The New Orleans Rhythm Kings represents a contingent of white jazz bands that began to grow up from 1915 to the early 1920s. These bands, perhaps the best-known of which being the Original Dixieland Jazz Band, attempted to imitate the fast virtuosic style of their black counterparts. “The relatively small inner circles of acute jazz listeners in the 1920s recognized that black musicians played better, more mature, and more confident jazz”.

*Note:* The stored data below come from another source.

(* ===== verification/ShRunProps.v ===== *)
(** * Properties of the shell

    The processes a command starts hold exactly the descriptors its redirections and
    pipes ask for; no process keeps an end of a pipe it does not use; and the shell
    runs the commands typed at it, one after the other. *)

From S2P Require Import Prelude Sh Ulib ShProps ShRun.
Local Open Scope Z_scope.

(** ** What a command asks for *)

(** Standard input, output and error, and nothing else. *)
Definition std (i o e : fobj) : fdtable := [Some i; Some o; Some e] ++ replicate 13 None.
(** A redirection of standard input or output. *)
Definition redirect (fd : Z) (f i o : fobj) : fobj * fobj := if fd =? 0 then (f, o) else (i, f).

Section Props.
Context (fork_ok : path -> bool) (open_ok : list Z -> Z -> bool) (exec_ok chdir_ok : list Z -> bool).
Notation srun := (runcmd fork_ok open_ok exec_ok).

(** The processes of a command, from standard input, output and error. *)
Fixpoint wired (c : scmd) (p : path) (i o e : fobj) : job fdtable :=
  match c with
  | SExec [] => Leave (std i o e)
  | SExec (w :: argv) => if exec_ok w then Become (w :: argv) (std i o e) else Complain "exec failed" (std i o e)
  | SRedir c f m fd =>
      if open_ok f m then let (i, o) := redirect fd (Opened f m) i o in wired c (0%nat :: p) i o e
      else Complain "open failed" (<[Z.to_nat fd := None]> (std i o e))
  | SList l r =>
      if fork_ok (2%nat :: p) then Then (wired l (0%nat :: p) i o e) (std i o e) (wired r (1%nat :: p) i o e)
      else Complain "fork" (std i o e)
  | SPipe l r =>
      let t := <[4%nat := Some (WriteEnd p)]> (<[3%nat := Some (ReadEnd p)]> (std i o e)) in
      if fork_ok (2%nat :: p) then
        let jl := wired l (0%nat :: p) i (WriteEnd p) e in
        if fork_ok (3%nat :: p) then Both jl (wired r (1%nat :: p) (ReadEnd p) o e) (std i o e) else Spawn jl "fork" t
      else Complain "fork" t
  | SBack c =>
      if fork_ok (2%nat :: p) then Spawn (wired c (0%nat :: p) i o e) "" (std i o e) else Complain "fork" (std i o e)
  end.

Lemma runcmd_wired c : forall p i o e, ok (erase c) -> srun c p (std i o e) = wired (erase c) p i o e.
Proof.
  induction c as [argv|c IH r|l IHl r IHr|l IHl r IHr|c IH]; intros p i o e Hok; cbn [erase ok] in *.
  - by destruct argv.
  - destruct Hok as [Hc [_ Hm]]. cbn [runcmd wired].
    destruct (open_ok _ _); [|done].
    destruct Hm as [[_ ->]|[_ ->]]; cbn; by apply IH.
  - destruct Hok as [Hl Hr]. cbn [runcmd wired].
    change (fd_pipe p (std i o e)) with (Some (3%nat, 4%nat, <[4%nat := Some (WriteEnd p)]> (<[3%nat := Some (ReadEnd p)]> (std i o e)))).
    cbn iota. destruct (fork_ok (2%nat :: p)); [|done].
    rewrite <-(IHl (0%nat :: p)), <-(IHr (1%nat :: p)) by done. done.
  - destruct Hok as [Hl Hr]. cbn [runcmd wired]. destruct (fork_ok _); [|done]. by rewrite IHl, IHr.
  - cbn [runcmd wired]. destruct (fork_ok _); [|done]. by rewrite IH.
Qed.

(** ** Ends of pipes *)

(** The descriptors of all the processes of a job. *)
Fixpoint tables (j : job fdtable) : list fdtable :=
  match j with
  | Become _ t | Complain _ t | Leave t => [t]
  | Then c t r => t :: tables c ++ tables r
  | Both l r t => t :: tables l ++ tables r
  | Spawn c _ t => t :: tables c
  end.
(** Every descriptor of the table, and of all the processes of a job, is in [P]. *)
Definition only (P : fobj -> Prop) (t : fdtable) : Prop := Forall (from_option P True) t.
Definition all_only (P : fobj -> Prop) (j : job fdtable) : Prop := Forall (only P) (tables j).

Lemma only_std (P : fobj -> Prop) i o e : P i -> P o -> P e -> only P (std i o e).
Proof. intros ???. by repeat constructor. Qed.
Lemma only_insert (P : fobj -> Prop) n x t : only P t -> from_option P True x -> only P (<[n := x]> t).
Proof. intros Ht Hx. by apply Forall_insert. Qed.
Lemma only_not P f t : only P t -> ~ P f -> Some f ∉ t.
Proof. intros Ht Hf Hin. unfold only in Ht. rewrite Forall_forall in Ht. by specialize (Ht _ Hin). Qed.
Lemma all_only_mono (P Q : fobj -> Prop) j : all_only P j -> (forall f, P f -> Q f) -> all_only Q j.
Proof.
  intros H HPQ. eapply Forall_impl; [exact H|]. intros t Ht. eapply Forall_impl; [exact Ht|]. intros [f|]; [apply HPQ|done].
Qed.

Lemma wired_holds (P : fobj -> Prop) : (forall file m, P (Opened file m)) -> forall c p i o e,
  (forall q, p `suffix_of` q -> P (ReadEnd q) /\ P (WriteEnd q)) -> P i -> P o -> P e -> all_only P (wired c p i o e).
Proof.
  intros HO. assert (Hsub : forall n (p : path), (forall q, p `suffix_of` q -> P (ReadEnd q) /\ P (WriteEnd q)) ->
    forall q, n :: p `suffix_of` q -> P (ReadEnd q) /\ P (WriteEnd q)).
  { intros n p H q Hq. apply H. etrans; [by exists [n]|done]. }
  induction c as [argv|c IH g m fd|l IHl r IHr|l IHl r IHr|c IH]; intros p i o e Hp Hi Ho He; cbn [wired];
    pose proof (only_std P i o e Hi Ho He) as Hs; destruct (Hp p) as [HR HW]; try done.
  - destruct argv; [by constructor|]. by destruct (exec_ok _); constructor.
  - destruct (open_ok g m); [|constructor; [by apply only_insert|done]].
    unfold redirect. destruct (fd =? 0); apply IH; try done; by apply Hsub.
  - assert (only P (<[4%nat := Some (WriteEnd p)]> (<[3%nat := Some (ReadEnd p)]> (std i o e))))
      by (by repeat apply only_insert).
    destruct (fork_ok _); [|by constructor]. destruct (fork_ok _); cbn; constructor; try done.
    + apply Forall_app. split; [apply IHl; try done; by apply Hsub|apply IHr; try done; by apply Hsub].
    + apply IHl; try done; by apply Hsub.
  - destruct (fork_ok _); [|by constructor]. constructor; [done|].
    apply Forall_app. split; [apply IHl; try done; by apply Hsub|apply IHr; try done; by apply Hsub].
  - destruct (fork_ok _); [|by constructor]. constructor; [done|]. apply IH; try done; by apply Hsub.
Qed.

Lemma longer_suffix (n : nat) (p q : path) : n :: p `suffix_of` q -> q <> p.
Proof. intros Hs ->. apply suffix_length in Hs. cbn in Hs. lia. Qed.

(** C29: when a pipeline runs, the process that waits for it holds no end of its pipe,
    no process of the right side holds the end for writing, and none of the left side
    the end for reading: the reader sees the end of the data when the writers are done. *)
Theorem pipe_ends_closed l r p i o e jl jr t :
  ok (erase l) -> ok (erase r) ->
  (forall f, f ∈ [i; o; e] -> f <> ReadEnd p /\ f <> WriteEnd p) ->
  srun (PIPE l r) p (std i o e) = Both jl jr t ->
  Some (WriteEnd p) ∉ t /\ Some (ReadEnd p) ∉ t
  /\ Forall (fun t => Some (WriteEnd p) ∉ t) (tables jr)
  /\ Forall (fun t => Some (ReadEnd p) ∉ t) (tables jl).
Proof.
  intros Hl Hr Hg H. rewrite runcmd_wired in H by done. cbn [erase wired] in H.
  destruct (fork_ok _) in H; [|done]. destruct (fork_ok _) in H; [|done]. injection H as <- <- <-.
  destruct (Hg i) as [? ?]; [by left|]. destruct (Hg o) as [? ?]; [right; by left|]. destruct (Hg e) as [? ?]; [do 2 right; by left|].
  split; [|split; [|split]].
  - apply (only_not (fun f => f <> WriteEnd p)); [by apply only_std|by intros []].
  - apply (only_not (fun f => f <> ReadEnd p)); [by apply only_std|by intros []].
  - eapply Forall_impl; [apply (wired_holds (fun f => f <> WriteEnd p)); try done|].
    + intros q Hq. split; [done|]. intros [= Hqp]. by apply longer_suffix in Hq.
    + intros t Ht. eapply only_not; [exact Ht|by intros []].
  - eapply Forall_impl; [apply (wired_holds (fun f => f <> ReadEnd p)); try done|].
    + intros q Hq. split; [|done]. intros [= Hqp]. by apply longer_suffix in Hq.
    + intros t Ht. eapply only_not; [exact Ht|by intros []].
Qed.

(** ** The loop of the shell *)

(** What one types: a command, or [cd]. *)
Inductive typed := TCmd (c : scmd) | TCd (dir : list Z).
Definition keys (x : typed) : list Z := match x with TCmd c => print 3 c | TCd dir => [99; 100; 32] ++ dir end.
Definition typed_ok (x : typed) : Prop :=
  Forall (fun c => c <> 0 /\ c <> 10 /\ c <> 13) (keys x) /\ (length (keys x) <= 98)%nat
  /\ match x with TCmd c => ok c | TCd _ => True end.
Definition input_of (xs : list typed) : list Z := concat ((fun x => keys x ++ [10]) <$> xs).
Definition answer (i o e : fobj) (k : nat) (x : typed) : deed :=
  match x with
  | TCmd c => Job (wired c [0%nat; k] i o e)
  | TCd dir => if chdir_ok dir then Cd dir else CannotCd dir
  end.

Lemma gets_loop_line l : forall k rest,
  Forall (fun c => c <> 0 /\ c <> 10 /\ c <> 13) l -> (length l < k)%nat ->
  gets_loop k (l ++ 10 :: rest) = (l ++ [10], rest).
Proof.
  induction l as [|c l IH]; intros k rest Hl Hk; destruct k as [|k]; [cbn in Hk; lia|done|cbn in Hk; lia|].
  apply Forall_cons in Hl as [(H0 & H1 & H2) Hl]. cbn [app gets_loop].
  destruct (Z.eqb_spec c 10); [done|]. destruct (Z.eqb_spec c 13); [done|]. cbn [orb]. rewrite IH; [done|done|cbn in Hk; lia].
Qed.
Lemma getcmd_line l rest :
  Forall (fun c => c <> 0 /\ c <> 10 /\ c <> 13) l -> (length l <= 98)%nat ->
  getcmd (l ++ 10 :: rest) = Some (l ++ [10], rest).
Proof.
  intros Hl Hn. unfold getcmd, ugets. change (Z.to_nat (100 - 1)) with 99%nat. rewrite gets_loop_line by (done || lia).
  rewrite <-app_assoc. change ([10] ++ [0]) with ([10] ++ 0 :: []). rewrite app_assoc, cstring_app; [by destruct l|].
  apply Forall_app. split; [|by repeat constructor]. eapply Forall_impl; [exact Hl|]. by intros c [? _].
Qed.

(** A command never looks like [cd]: it starts with a blank, a symbol or nothing. *)
Definition starts (s : list Z) : Prop := match s with [] => True | x :: _ => x ∈ [32; 40; 124; 38; 59] end.
Lemma print_app_starts s t : starts s -> starts t -> starts (s ++ t).
Proof. by destruct s. Qed.
Lemma print_starts c : forall n, starts (print n c).
Proof.
  assert (Hp : forall n c s, starts s -> starts (paren n c s))
    by (intros n c' s Hs; unfold paren; case_decide; [done|right; by left]).
  induction c as [argv|c IH g m fd|l IHl r IHr|l IHl r IHr|c IH]; intros n; cbn [print]; apply Hp.
  - destruct argv; [done|]. by left.
  - apply print_app_starts; [apply IH|by left].
  - apply print_app_starts; [apply IHl|]. do 2 right. by left.
  - apply print_app_starts; [apply IHl|]. do 4 right. by left.
  - apply print_app_starts; [apply IH|]. do 3 right. by left.
Qed.

Notation sline := (run_line fork_ok open_ok exec_ok chdir_ok).
Notation smain := (sh_main fork_ok open_ok exec_ok chdir_ok).

Lemma is_cd_cmd c : is_cd (print 3 c ++ [10]) = false.
Proof.
  unfold is_cd. apply bool_decide_eq_false. pose proof (print_starts c 3) as H.
  destruct (print 3 c) as [|x s]; [done|]. intros Heq. injection Heq as -> _. unfold starts in H. set_unfold. lia.
Qed.
Lemma run_line_typed x k i o e : typed_ok x -> sline [k] (std i o e) (keys x ++ [10]) = answer i o e k x.
Proof.
  intros (_ & _ & Hok). destruct x as [c|dir]; unfold run_line, answer; cbn [keys].
  - rewrite is_cd_cmd. destruct (parsecmd_blanks c [10] Hok eq_refl) as (c' & buf & -> & Hc).
    rewrite runcmd_wired by (by rewrite Hc). by rewrite Hc.
  - change (is_cd (([99; 100; 32] ++ dir) ++ [10])) with true. cbn iota.
    assert (Hd : drop 3 (take (length (([99; 100; 32] ++ dir) ++ [10]) - 1) (([99; 100; 32] ++ dir) ++ [10])) = dir).
    { rewrite length_app, Nat.add_sub, take_app_length. done. }
    by rewrite Hd.
Qed.

Lemma main_loop_typed xs : forall n k i o e,
  Forall typed_ok xs -> (forall k, fork_ok [k] = true) -> (length xs < n)%nat ->
  main_loop fork_ok open_ok exec_ok chdir_ok n k (std i o e) (input_of xs)
  = imap (fun j => answer i o e (k + j)) xs.
Proof.
  induction xs as [|x xs IH]; intros n k i o e Hx Hf Hn; (destruct n as [|n]; [lia|]); [done|].
  apply Forall_cons in Hx as [Hx Hxs]. unfold input_of. cbn [fmap list_fmap concat main_loop]. rewrite <-app_assoc.
  change ([10] ++ ?r) with (10 :: r). fold (input_of xs). pose proof Hx as (H1 & H2 & _).
  rewrite getcmd_line by done. rewrite Hf, orb_true_r, run_line_typed by done.
  cbn [imap]. rewrite Nat.add_0_r. f_equal. rewrite IH by (done || (cbn in Hn; lia)).
  apply imap_ext. intros j y _. cbn. f_equal. lia.
Qed.

End Props.

(** [cd ab] at the end of the input, without a newline, enters [a]: what is cut off is
    the last character, newline or not. *)
Lemma cd_cuts_last_character : run_line (fun _ => true) (fun _ _ => true) (fun _ => true) (fun _ => true) [] [] [99; 100; 32; 97; 98] = Cd [97].
Proof. reflexivity. Qed.
(** [a>>b] is the same command as [a>b]. *)
Lemma append_is_overwrite :
  exists c c' b b', parsecmd [97; 62; 62; 98] = Ret (c, b) /\ parsecmd [97; 62; 98] = Ret (c', b') /\ erase c = erase c'.
Proof. eexists _, _, _, _. split; [vm_compute; reflexivity|]. split; [vm_compute; reflexivity|]. reflexivity. Qed.

(** A pipeline, and a session, on a kernel where everything works. *)
Definition yes {A} (_ : A) : bool := true.
Definition yes2 (_ : list Z) (_ : Z) : bool := true.

Lemma pipe_ends_closed_witness :
  exists jl jr t, runcmd yes yes2 yes (PIPE (EXEC [mkword [97] 1]) (EXEC [mkword [98] 0])) [0%nat]
      (std (Given 0) (Given 1) (Given 2)) = Both jl jr t
    /\ Some (WriteEnd [0%nat]) ∉ t /\ Some (ReadEnd [0%nat]) ∉ t
    /\ Forall (fun t => Some (WriteEnd [0%nat]) ∉ t) (tables jr)
    /\ Forall (fun t => Some (ReadEnd [0%nat]) ∉ t) (tables jl).
Proof.
  eexists _, _, _. split; [vm_compute; reflexivity|].
  apply (pipe_ends_closed yes yes2 yes (EXEC [mkword [97] 1]) (EXEC [mkword [98] 0]) [0%nat] (Given 0) (Given 1) (Given 2)).
  - split; [by repeat constructor|cbn; unfold MAXARGS; lia].
  - split; [by repeat constructor|cbn; unfold MAXARGS; lia].
  - intros f Hf. set_unfold. naive_solver.
  - vm_compute. reflexivity.
Defined.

Despite a significant bias that only black musicians could play “real” jazz, white bands such as the New Orleans Rhythm Kings and the Original Dixieland Jazz Band (ODJB) emerged and found great success, especially in their recordings. The song Livery Stable Blues by the ODJB in 1917 personified the vaudevillian style that white audiences sought in Jazz: choppy, comedic, almost poking fun at itself. Livery Stable Blues features soloists playing in such a way as to make their instruments sound like barn animals.
The New Orleans Rhythm Kings, however, brought a new flavor to recorded jazz. Though NORK and ODJB were not by any stretch of the imagination the first white jazz bands (there were many others that played around Chicago and New Orleans), they were some of the first to make recordings and one of the first white jazz bands that made mixed race recordings (Jelly Roll Morton was creole).